**Activity**
Your answer must be every line of the data below that holds the string "unfold", copied exactly.

**Extracted entries**
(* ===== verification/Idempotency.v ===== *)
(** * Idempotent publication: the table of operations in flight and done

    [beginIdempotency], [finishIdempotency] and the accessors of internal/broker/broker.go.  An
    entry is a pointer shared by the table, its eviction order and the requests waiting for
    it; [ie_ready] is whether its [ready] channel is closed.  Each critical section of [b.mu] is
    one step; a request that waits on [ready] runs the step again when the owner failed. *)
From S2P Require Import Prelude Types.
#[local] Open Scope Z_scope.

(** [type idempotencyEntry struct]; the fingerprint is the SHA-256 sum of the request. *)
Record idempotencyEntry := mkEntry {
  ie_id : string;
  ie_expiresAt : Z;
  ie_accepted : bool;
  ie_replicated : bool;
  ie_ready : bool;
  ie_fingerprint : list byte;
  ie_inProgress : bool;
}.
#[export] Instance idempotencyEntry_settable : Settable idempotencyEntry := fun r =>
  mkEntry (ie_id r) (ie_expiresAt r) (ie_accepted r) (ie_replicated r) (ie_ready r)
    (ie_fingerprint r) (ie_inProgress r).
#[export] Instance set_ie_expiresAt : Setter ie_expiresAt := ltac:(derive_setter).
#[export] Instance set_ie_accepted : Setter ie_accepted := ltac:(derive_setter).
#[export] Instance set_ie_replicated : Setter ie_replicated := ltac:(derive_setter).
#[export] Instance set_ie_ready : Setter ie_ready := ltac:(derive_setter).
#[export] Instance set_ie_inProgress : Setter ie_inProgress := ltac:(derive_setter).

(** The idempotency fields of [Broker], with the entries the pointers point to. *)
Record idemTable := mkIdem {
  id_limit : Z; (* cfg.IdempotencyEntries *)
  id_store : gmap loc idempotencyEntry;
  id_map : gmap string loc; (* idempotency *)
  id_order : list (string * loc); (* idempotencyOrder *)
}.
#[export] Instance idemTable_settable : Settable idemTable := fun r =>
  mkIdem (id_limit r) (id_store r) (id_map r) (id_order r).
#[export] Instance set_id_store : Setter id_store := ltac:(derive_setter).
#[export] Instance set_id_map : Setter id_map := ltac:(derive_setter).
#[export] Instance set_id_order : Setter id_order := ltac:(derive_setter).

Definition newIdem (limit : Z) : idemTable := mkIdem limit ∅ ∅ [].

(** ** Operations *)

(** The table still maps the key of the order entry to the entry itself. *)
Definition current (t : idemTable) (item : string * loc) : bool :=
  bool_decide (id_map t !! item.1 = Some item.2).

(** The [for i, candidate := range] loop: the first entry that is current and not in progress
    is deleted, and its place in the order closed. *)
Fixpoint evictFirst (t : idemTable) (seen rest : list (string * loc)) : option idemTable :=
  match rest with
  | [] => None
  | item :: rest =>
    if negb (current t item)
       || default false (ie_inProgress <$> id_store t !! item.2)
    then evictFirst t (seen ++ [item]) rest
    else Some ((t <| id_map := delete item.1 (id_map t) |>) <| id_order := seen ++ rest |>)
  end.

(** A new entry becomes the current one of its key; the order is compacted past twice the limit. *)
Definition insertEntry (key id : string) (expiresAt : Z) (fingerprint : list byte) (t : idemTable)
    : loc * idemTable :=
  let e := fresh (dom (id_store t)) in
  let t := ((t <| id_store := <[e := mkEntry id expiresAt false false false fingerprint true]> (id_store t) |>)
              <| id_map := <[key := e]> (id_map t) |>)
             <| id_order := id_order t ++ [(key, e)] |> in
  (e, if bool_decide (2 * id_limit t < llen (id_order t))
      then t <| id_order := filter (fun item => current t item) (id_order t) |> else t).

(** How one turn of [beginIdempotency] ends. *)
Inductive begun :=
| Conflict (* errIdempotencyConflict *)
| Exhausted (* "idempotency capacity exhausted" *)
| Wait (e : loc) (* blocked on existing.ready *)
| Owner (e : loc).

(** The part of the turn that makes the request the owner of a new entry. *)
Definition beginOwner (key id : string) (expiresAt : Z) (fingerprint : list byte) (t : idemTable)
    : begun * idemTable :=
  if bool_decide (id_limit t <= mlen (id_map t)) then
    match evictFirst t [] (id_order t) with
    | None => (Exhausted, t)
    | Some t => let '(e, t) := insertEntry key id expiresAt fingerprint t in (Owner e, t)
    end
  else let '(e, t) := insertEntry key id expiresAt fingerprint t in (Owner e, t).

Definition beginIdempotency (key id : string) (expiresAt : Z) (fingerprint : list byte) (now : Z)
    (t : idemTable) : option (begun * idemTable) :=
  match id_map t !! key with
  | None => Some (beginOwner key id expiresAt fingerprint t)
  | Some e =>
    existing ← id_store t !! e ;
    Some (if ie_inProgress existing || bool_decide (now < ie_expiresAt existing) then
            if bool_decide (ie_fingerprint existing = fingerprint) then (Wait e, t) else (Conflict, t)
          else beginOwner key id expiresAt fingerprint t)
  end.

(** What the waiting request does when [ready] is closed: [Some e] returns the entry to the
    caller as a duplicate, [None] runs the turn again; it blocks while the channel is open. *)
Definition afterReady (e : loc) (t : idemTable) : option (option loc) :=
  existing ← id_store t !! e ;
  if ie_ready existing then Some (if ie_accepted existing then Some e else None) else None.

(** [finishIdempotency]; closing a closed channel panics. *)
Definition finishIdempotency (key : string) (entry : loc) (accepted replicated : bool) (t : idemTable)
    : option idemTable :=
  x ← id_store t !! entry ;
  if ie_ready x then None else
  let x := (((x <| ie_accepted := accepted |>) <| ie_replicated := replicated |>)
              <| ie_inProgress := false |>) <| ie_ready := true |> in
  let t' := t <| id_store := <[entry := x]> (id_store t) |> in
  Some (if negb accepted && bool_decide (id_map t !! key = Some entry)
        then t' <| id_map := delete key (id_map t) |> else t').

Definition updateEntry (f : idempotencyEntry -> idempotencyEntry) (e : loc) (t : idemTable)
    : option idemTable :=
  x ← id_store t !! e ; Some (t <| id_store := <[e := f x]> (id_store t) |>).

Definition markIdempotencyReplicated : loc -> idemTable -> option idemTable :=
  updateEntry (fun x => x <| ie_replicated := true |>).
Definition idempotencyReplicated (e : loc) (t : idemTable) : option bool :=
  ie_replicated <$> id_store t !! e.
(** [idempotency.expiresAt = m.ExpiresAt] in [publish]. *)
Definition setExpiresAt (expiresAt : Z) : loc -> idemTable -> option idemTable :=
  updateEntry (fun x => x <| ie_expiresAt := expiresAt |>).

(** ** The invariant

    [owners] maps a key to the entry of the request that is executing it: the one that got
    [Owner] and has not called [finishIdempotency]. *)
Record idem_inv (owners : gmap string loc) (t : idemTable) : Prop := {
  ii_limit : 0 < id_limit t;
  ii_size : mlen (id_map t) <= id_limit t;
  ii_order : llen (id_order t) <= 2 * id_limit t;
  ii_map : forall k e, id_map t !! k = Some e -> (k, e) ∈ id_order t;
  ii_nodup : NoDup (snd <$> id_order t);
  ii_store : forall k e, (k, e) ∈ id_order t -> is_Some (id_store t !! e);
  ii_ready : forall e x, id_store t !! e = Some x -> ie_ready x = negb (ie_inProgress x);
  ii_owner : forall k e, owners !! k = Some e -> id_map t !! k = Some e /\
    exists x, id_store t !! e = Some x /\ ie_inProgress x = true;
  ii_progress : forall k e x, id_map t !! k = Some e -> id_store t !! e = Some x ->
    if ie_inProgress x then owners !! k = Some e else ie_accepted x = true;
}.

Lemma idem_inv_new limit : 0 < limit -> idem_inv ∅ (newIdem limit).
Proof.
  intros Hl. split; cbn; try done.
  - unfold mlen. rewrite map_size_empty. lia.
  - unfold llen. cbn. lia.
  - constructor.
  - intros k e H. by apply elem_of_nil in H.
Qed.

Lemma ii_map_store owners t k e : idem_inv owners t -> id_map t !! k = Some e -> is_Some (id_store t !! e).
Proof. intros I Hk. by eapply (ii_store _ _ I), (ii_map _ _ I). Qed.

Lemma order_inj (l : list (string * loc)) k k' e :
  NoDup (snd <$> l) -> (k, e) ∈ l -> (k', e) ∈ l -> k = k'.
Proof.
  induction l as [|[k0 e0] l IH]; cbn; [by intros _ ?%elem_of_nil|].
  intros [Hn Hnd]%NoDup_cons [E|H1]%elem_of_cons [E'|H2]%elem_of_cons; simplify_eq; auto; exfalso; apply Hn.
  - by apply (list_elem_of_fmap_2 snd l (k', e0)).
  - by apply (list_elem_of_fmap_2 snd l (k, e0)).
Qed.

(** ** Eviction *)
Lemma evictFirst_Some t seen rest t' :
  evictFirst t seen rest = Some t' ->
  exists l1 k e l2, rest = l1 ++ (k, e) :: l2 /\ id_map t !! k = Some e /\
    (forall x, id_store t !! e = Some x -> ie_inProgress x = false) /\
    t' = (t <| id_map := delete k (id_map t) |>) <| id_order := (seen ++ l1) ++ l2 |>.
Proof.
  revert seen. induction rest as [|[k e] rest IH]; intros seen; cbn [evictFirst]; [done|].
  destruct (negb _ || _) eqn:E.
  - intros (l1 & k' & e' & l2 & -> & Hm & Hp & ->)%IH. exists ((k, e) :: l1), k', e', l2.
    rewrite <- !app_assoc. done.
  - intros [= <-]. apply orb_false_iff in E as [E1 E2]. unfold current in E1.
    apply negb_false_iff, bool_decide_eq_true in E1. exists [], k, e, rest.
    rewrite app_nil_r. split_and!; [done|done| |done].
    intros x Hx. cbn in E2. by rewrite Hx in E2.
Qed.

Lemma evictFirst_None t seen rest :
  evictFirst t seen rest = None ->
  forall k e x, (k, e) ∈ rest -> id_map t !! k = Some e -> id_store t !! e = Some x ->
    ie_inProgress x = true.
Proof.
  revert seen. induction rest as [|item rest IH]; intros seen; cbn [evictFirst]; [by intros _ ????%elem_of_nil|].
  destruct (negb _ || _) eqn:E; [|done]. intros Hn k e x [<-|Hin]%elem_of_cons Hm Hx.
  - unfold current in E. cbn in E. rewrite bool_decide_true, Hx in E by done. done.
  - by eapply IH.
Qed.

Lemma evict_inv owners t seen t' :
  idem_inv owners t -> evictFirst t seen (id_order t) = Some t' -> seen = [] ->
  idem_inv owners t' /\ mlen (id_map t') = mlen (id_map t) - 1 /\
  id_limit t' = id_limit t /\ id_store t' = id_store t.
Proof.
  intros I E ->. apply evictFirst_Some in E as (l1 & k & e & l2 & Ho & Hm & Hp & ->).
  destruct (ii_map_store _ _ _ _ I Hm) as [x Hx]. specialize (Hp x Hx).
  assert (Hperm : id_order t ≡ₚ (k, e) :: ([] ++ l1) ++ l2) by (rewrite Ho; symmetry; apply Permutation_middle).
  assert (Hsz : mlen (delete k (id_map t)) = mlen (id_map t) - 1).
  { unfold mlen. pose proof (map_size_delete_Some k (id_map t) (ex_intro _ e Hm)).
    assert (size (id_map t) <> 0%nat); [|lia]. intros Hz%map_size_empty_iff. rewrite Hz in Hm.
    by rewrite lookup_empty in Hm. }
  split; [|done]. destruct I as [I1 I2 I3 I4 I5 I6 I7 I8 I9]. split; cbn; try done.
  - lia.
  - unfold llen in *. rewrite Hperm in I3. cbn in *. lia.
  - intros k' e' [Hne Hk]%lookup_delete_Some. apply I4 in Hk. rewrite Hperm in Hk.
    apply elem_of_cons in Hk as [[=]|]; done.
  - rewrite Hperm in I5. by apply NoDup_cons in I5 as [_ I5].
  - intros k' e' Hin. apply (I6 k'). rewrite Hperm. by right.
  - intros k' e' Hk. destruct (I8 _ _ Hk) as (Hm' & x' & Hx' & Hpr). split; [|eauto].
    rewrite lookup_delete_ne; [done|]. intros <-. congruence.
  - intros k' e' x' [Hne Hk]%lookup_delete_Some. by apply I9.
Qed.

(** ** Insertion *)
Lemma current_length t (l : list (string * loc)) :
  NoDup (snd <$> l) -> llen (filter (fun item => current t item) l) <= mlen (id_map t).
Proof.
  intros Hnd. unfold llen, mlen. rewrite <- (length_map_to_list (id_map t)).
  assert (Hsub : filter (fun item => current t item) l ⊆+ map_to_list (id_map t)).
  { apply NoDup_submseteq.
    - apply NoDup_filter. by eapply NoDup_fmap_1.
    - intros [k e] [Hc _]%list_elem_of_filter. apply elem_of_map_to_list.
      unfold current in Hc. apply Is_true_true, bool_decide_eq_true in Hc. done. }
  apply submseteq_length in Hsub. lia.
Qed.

**Reply**
  - unfold mlen. rewrite map_size_empty. lia.
  - unfold llen. cbn. lia.
  - intros [= <-]. apply orb_false_iff in E as [E1 E2]. unfold current in E1.
  - unfold current in E. cbn in E. rewrite bool_decide_true, Hx in E by done. done.
  { unfold mlen. pose proof (map_size_delete_Some k (id_map t) (ex_intro _ e Hm)).
  - unfold llen in *. rewrite Hperm in I3. cbn in *. lia.
  intros Hnd. unfold llen, mlen. rewrite <- (length_map_to_list (id_map t)).
      unfold current in Hc. apply Is_true_true, bool_decide_eq_true in Hc. done. }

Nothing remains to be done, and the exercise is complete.